→ **Assignment**
An identical copy of the records below is the expected result.

→ **Source data**
Lemma zlib_chunks_ok fuel zdlen inb s x o :
  lpb_ok inb -> 0 <= zdlen -> zrun s x o None -> slen o <= zdlen ->
  x = str_take (Z.to_nat (slen x)) (content inb) -> slen x <= offset inb ->
  (offset inb - slen x) / CHUNK < Z.of_nat fuel ->
  exists r, zlib_chunks fuel zdlen inb s (slen x) o = Some r /\
    match r with None => True | Some z => inflate z = Some (plain inb) end.
Proof.
  intros Hin Hz. pose proof Hin as [Hc Hoff]. revert s x o.
  induction fuel as [|fuel IH]; intros s x o Hr Ho Hx Hle Hfuel.
  { pose proof (Z.div_pos (offset inb - slen x) CHUNK ltac:(lia) ltac:(done)). lia. }
  pose proof (slen_nonneg x) as Hx0. cbn [zlib_chunks]. set (flag := offset inb - slen x <? CHUNK).
  set (n := if flag then offset inb - slen x else CHUNK).
  assert (0 <= n <= offset inb - slen x) as Hn.
  { unfold n, flag. destruct (Z.ltb_spec (offset inb - slen x) CHUNK); unfold CHUNK in *; lia. }
  unfold sub_chk. destruct (_ && _ && _) eqn:Ec; [|unfold MAX_PERSISTER_BUFFER_SIZE in *; lia]. cbn [mbind option_bind].
  set (inp := str_take (Z.to_nat n) (str_drop (Z.to_nat (slen x)) (content inb))).
  assert (slen inp = n) as Hinp.
  { unfold inp. rewrite slen_take, slen_drop. unfold MAX_PERSISTER_BUFFER_SIZE in *. lia. }
  assert (x +:+ inp = str_take (Z.to_nat (slen x + n)) (content inb)) as Hxi.
  { rewrite Hx at 1. unfold inp. rewrite Z2Nat.inj_add by lia. symmetry. apply str_take_add. }
  destruct (drain_ok (S (Z.to_nat (zdlen / CHUNK + 1))) zdlen s x o inp flag (or_introl Hr) Hz Ho) as (r & -> & Hres).
  { pose proof (slen_nonneg o). assert ((zdlen - slen o) / CHUNK <= zdlen / CHUNK) by (apply Z.div_le_mono; [done|lia]).
    pose proof (Z.div_pos zdlen CHUNK ltac:(lia) ltac:(done)). lia. }
  destruct r as [[s' o']|]; [|by exists None]. destruct Hres as (Ho' & Hdone).
  destruct flag eqn:Ef.
  - exists (Some o'). split; [done|]. simpl. rewrite Hdone, Hxi. unfold n, plain. by rewrite Zplus_minus.
  - replace (slen x + n) with (slen (x +:+ inp)) by (rewrite slen_app; lia).
    apply IH; [done | done | | |]; rewrite slen_app, Hinp.
    + exact Hxi.
    + lia.
    + unfold n in *. replace (offset inb - slen x) with ((offset inb - (slen x + CHUNK)) + 1 * CHUNK) in Hfuel by lia.
      rewrite Z.div_add in Hfuel by done. lia.
Qed.

#[export] Instance ZlibCompress_ok : Compressor inflate ZlibCompress.
Proof.
  split. intros inb outb Hi Ho. unfold ZlibCompress. destruct deflateInit2 as [s|] eqn:Ei; [|by eauto 7].
  set (zdlen := u32 _). pose proof Hi as [_ Hoff].
  destruct (zlib_chunks_ok (S (Z.to_nat (offset inb / CHUNK))) zdlen inb s "" "" Hi) as (r & Er & Hr).
  - apply wrapu_range. lia.
  - by apply zrun_init.
  - apply wrapu_range. lia.
  - done.
  - change (slen "") with 0. lia.
  - change (slen "") with 0. rewrite Z.sub_0_r. pose proof (Z.div_pos (offset inb) CHUNK ltac:(lia) ltac:(done)). lia.
  - change (slen "") with 0 in Er. rewrite Er. destruct r as [z|]; [|by eauto 7].
    pose proof (append_to_ok outb z Ho) as Ha.
    destruct (append_to outb z) as [outb' ret]. destruct Ha as [Hok Ha].
    exists outb', ret. split; [done|]. split; [done|]. destruct Ha as [[-> Ha]|[-> ->]]; [left; eauto | by right].
Qed.
End zlib_props.

(** For every zlib that behaves as documented, [ZlibCompress] on buffers in
    use returns (its loops end, no access is outside of an array); when it
    reports success it has appended one unit that inflates to exactly the plain
    bytes, otherwise the compressed buffer is unchanged. *)
Theorem zlib_compress_decodes `(ZL : Zlib) inflate (_ : ZlibLaws ZL inflate) inb outb :
  lpb_ok inb -> lpb_ok outb ->
  exists outb' ret, ZlibCompress inb outb = Some (outb', ret) /\ lpb_ok outb' /\
    (ret = 0 /\ (exists unit, plain outb' = plain outb +:+ unit /\ inflate unit = Some (plain inb)) \/
     ret = -1 /\ outb' = outb).
Proof. apply compress_spec. Qed.

(** ** A zlib

    Output is a header byte and the input as it is. *)
Definition stored_deflate (pending input : string) (avail : Z) (finish : bool) : option (string * string * string) :=
  if avail <? 0 then None
  else
    let all := pending +:+ input in
    Some (str_drop (Z.to_nat avail) all, "", str_take (Z.to_nat avail) all).

Definition stored_inflate (s : string) : option string :=
  match s with
  | String "H"%char s => Some s
  | _ => None
  end.

#[export] Instance stored_zlib : Zlib := {|
  deflateInit2 := Some "H"; deflateBound := fun _ n => n + 1; deflate := stored_deflate |}.

Lemma stored_run s x o pend : zrun s x o pend -> o +:+ s = "H" +:+ x /\ (pend = None \/ pend = Some "").
Proof.
  induction 1 as [s E|s x o used rest a s' out _ [IH _] E|s x o used rest a s' out pend _ [IH IHp] Hp E Ha];
    [injection E as <-; auto|..];
    cbn [deflate stored_zlib] in E; unfold stored_deflate in E; destruct (a <? 0); try done;
    injection E as <- <- <-; rewrite str_app_nil_r, <- !str_app_assoc, str_take_drop, !str_app_assoc, IH; auto.
Qed.

#[export] Instance stored_laws : ZlibLaws stored_zlib stored_inflate.
Proof.
  split; cbn [deflate stored_zlib]; unfold stored_deflate; intros s x o i a f.
  - intros s' r out Ha _. destruct (a <? 0); [done|]. intros [= <- <- <-]. rewrite slen_take. lia.
  - intros s' r out _. destruct (a <? 0); [done|]. intros [= <- <- <-]. exists i. by rewrite str_app_nil_r.
  - intros s' r out _. destruct (a <? 0); [done|]. by intros [= <- <- <-] _.
  - intros r out Hc. destruct (Z.ltb_spec a 0); [done|]. intros [= <- <- <-] Hlt. rewrite slen_take in Hlt.
    assert (zrun s x o None \/ exists p, zrun s x o (Some p)) as Hr by (destruct Hc as [?|[_ ?]]; eauto).
    assert (o +:+ s = "H" +:+ x) as Hos by (by destruct Hr as [Hr|[p Hr]]; apply stored_run in Hr as [Hr _]).
    rewrite str_take_all by lia. by rewrite str_app_assoc, Hos.
Qed.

→ **Task response**
Lemma zlib_chunks_ok fuel zdlen inb s x o :
  lpb_ok inb -> 0 <= zdlen -> zrun s x o None -> slen o <= zdlen ->
  x = str_take (Z.to_nat (slen x)) (content inb) -> slen x <= offset inb ->
  (offset inb - slen x) / CHUNK < Z.of_nat fuel ->
  exists r, zlib_chunks fuel zdlen inb s (slen x) o = Some r /\
    match r with None => True | Some z => inflate z = Some (plain inb) end.
Proof.
  intros Hin Hz. pose proof Hin as [Hc Hoff]. revert s x o.
  induction fuel as [|fuel IH]; intros s x o Hr Ho Hx Hle Hfuel.
  { pose proof (Z.div_pos (offset inb - slen x) CHUNK ltac:(lia) ltac:(done)). lia. }
  pose proof (slen_nonneg x) as Hx0. cbn [zlib_chunks]. set (flag := offset inb - slen x <? CHUNK).
  set (n := if flag then offset inb - slen x else CHUNK).
  assert (0 <= n <= offset inb - slen x) as Hn.
  { unfold n, flag. destruct (Z.ltb_spec (offset inb - slen x) CHUNK); unfold CHUNK in *; lia. }
  unfold sub_chk. destruct (_ && _ && _) eqn:Ec; [|unfold MAX_PERSISTER_BUFFER_SIZE in *; lia]. cbn [mbind option_bind].
  set (inp := str_take (Z.to_nat n) (str_drop (Z.to_nat (slen x)) (content inb))).
  assert (slen inp = n) as Hinp.
  { unfold inp. rewrite slen_take, slen_drop. unfold MAX_PERSISTER_BUFFER_SIZE in *. lia. }
  assert (x +:+ inp = str_take (Z.to_nat (slen x + n)) (content inb)) as Hxi.
  { rewrite Hx at 1. unfold inp. rewrite Z2Nat.inj_add by lia. symmetry. apply str_take_add. }
  destruct (drain_ok (S (Z.to_nat (zdlen / CHUNK + 1))) zdlen s x o inp flag (or_introl Hr) Hz Ho) as (r & -> & Hres).
  { pose proof (slen_nonneg o). assert ((zdlen - slen o) / CHUNK <= zdlen / CHUNK) by (apply Z.div_le_mono; [done|lia]).
    pose proof (Z.div_pos zdlen CHUNK ltac:(lia) ltac:(done)). lia. }
  destruct r as [[s' o']|]; [|by exists None]. destruct Hres as (Ho' & Hdone).
  destruct flag eqn:Ef.
  - exists (Some o'). split; [done|]. simpl. rewrite Hdone, Hxi. unfold n, plain. by rewrite Zplus_minus.
  - replace (slen x + n) with (slen (x +:+ inp)) by (rewrite slen_app; lia).
    apply IH; [done | done | | |]; rewrite slen_app, Hinp.
    + exact Hxi.
    + lia.
    + unfold n in *. replace (offset inb - slen x) with ((offset inb - (slen x + CHUNK)) + 1 * CHUNK) in Hfuel by lia.
      rewrite Z.div_add in Hfuel by done. lia.
Qed.

#[export] Instance ZlibCompress_ok : Compressor inflate ZlibCompress.
Proof.
  split. intros inb outb Hi Ho. unfold ZlibCompress. destruct deflateInit2 as [s|] eqn:Ei; [|by eauto 7].
  set (zdlen := u32 _). pose proof Hi as [_ Hoff].
  destruct (zlib_chunks_ok (S (Z.to_nat (offset inb / CHUNK))) zdlen inb s "" "" Hi) as (r & Er & Hr).
  - apply wrapu_range. lia.
  - by apply zrun_init.
  - apply wrapu_range. lia.
  - done.
  - change (slen "") with 0. lia.
  - change (slen "") with 0. rewrite Z.sub_0_r. pose proof (Z.div_pos (offset inb) CHUNK ltac:(lia) ltac:(done)). lia.
  - change (slen "") with 0 in Er. rewrite Er. destruct r as [z|]; [|by eauto 7].
    pose proof (append_to_ok outb z Ho) as Ha.
    destruct (append_to outb z) as [outb' ret]. destruct Ha as [Hok Ha].
    exists outb', ret. split; [done|]. split; [done|]. destruct Ha as [[-> Ha]|[-> ->]]; [left; eauto | by right].
Qed.
End zlib_props.

(** For every zlib that behaves as documented, [ZlibCompress] on buffers in
    use returns (its loops end, no access is outside of an array); when it
    reports success it has appended one unit that inflates to exactly the plain
    bytes, otherwise the compressed buffer is unchanged. *)
Theorem zlib_compress_decodes `(ZL : Zlib) inflate (_ : ZlibLaws ZL inflate) inb outb :
  lpb_ok inb -> lpb_ok outb ->
  exists outb' ret, ZlibCompress inb outb = Some (outb', ret) /\ lpb_ok outb' /\
    (ret = 0 /\ (exists unit, plain outb' = plain outb +:+ unit /\ inflate unit = Some (plain inb)) \/
     ret = -1 /\ outb' = outb).
Proof. apply compress_spec. Qed.

(** ** A zlib

    Output is a header byte and the input as it is. *)
Definition stored_deflate (pending input : string) (avail : Z) (finish : bool) : option (string * string * string) :=
  if avail <? 0 then None
  else
    let all := pending +:+ input in
    Some (str_drop (Z.to_nat avail) all, "", str_take (Z.to_nat avail) all).

Definition stored_inflate (s : string) : option string :=
  match s with
  | String "H"%char s => Some s
  | _ => None
  end.

#[export] Instance stored_zlib : Zlib := {|
  deflateInit2 := Some "H"; deflateBound := fun _ n => n + 1; deflate := stored_deflate |}.

Lemma stored_run s x o pend : zrun s x o pend -> o +:+ s = "H" +:+ x /\ (pend = None \/ pend = Some "").
Proof.
  induction 1 as [s E|s x o used rest a s' out _ [IH _] E|s x o used rest a s' out pend _ [IH IHp] Hp E Ha];
    [injection E as <-; auto|..];
    cbn [deflate stored_zlib] in E; unfold stored_deflate in E; destruct (a <? 0); try done;
    injection E as <- <- <-; rewrite str_app_nil_r, <- !str_app_assoc, str_take_drop, !str_app_assoc, IH; auto.
Qed.

#[export] Instance stored_laws : ZlibLaws stored_zlib stored_inflate.
Proof.
  split; cbn [deflate stored_zlib]; unfold stored_deflate; intros s x o i a f.
  - intros s' r out Ha _. destruct (a <? 0); [done|]. intros [= <- <- <-]. rewrite slen_take. lia.
  - intros s' r out _. destruct (a <? 0); [done|]. intros [= <- <- <-]. exists i. by rewrite str_app_nil_r.
  - intros s' r out _. destruct (a <? 0); [done|]. by intros [= <- <- <-] _.
  - intros r out Hc. destruct (Z.ltb_spec a 0); [done|]. intros [= <- <- <-] Hlt. rewrite slen_take in Hlt.
    assert (zrun s x o None \/ exists p, zrun s x o (Some p)) as Hr by (destruct Hc as [?|[_ ?]]; eauto).
    assert (o +:+ s = "H" +:+ x) as Hos by (by destruct Hr as [Hr|[p Hr]]; apply stored_run in Hr as [Hr _]).
    rewrite str_take_all by lia. by rewrite str_app_assoc, Hos.
Qed.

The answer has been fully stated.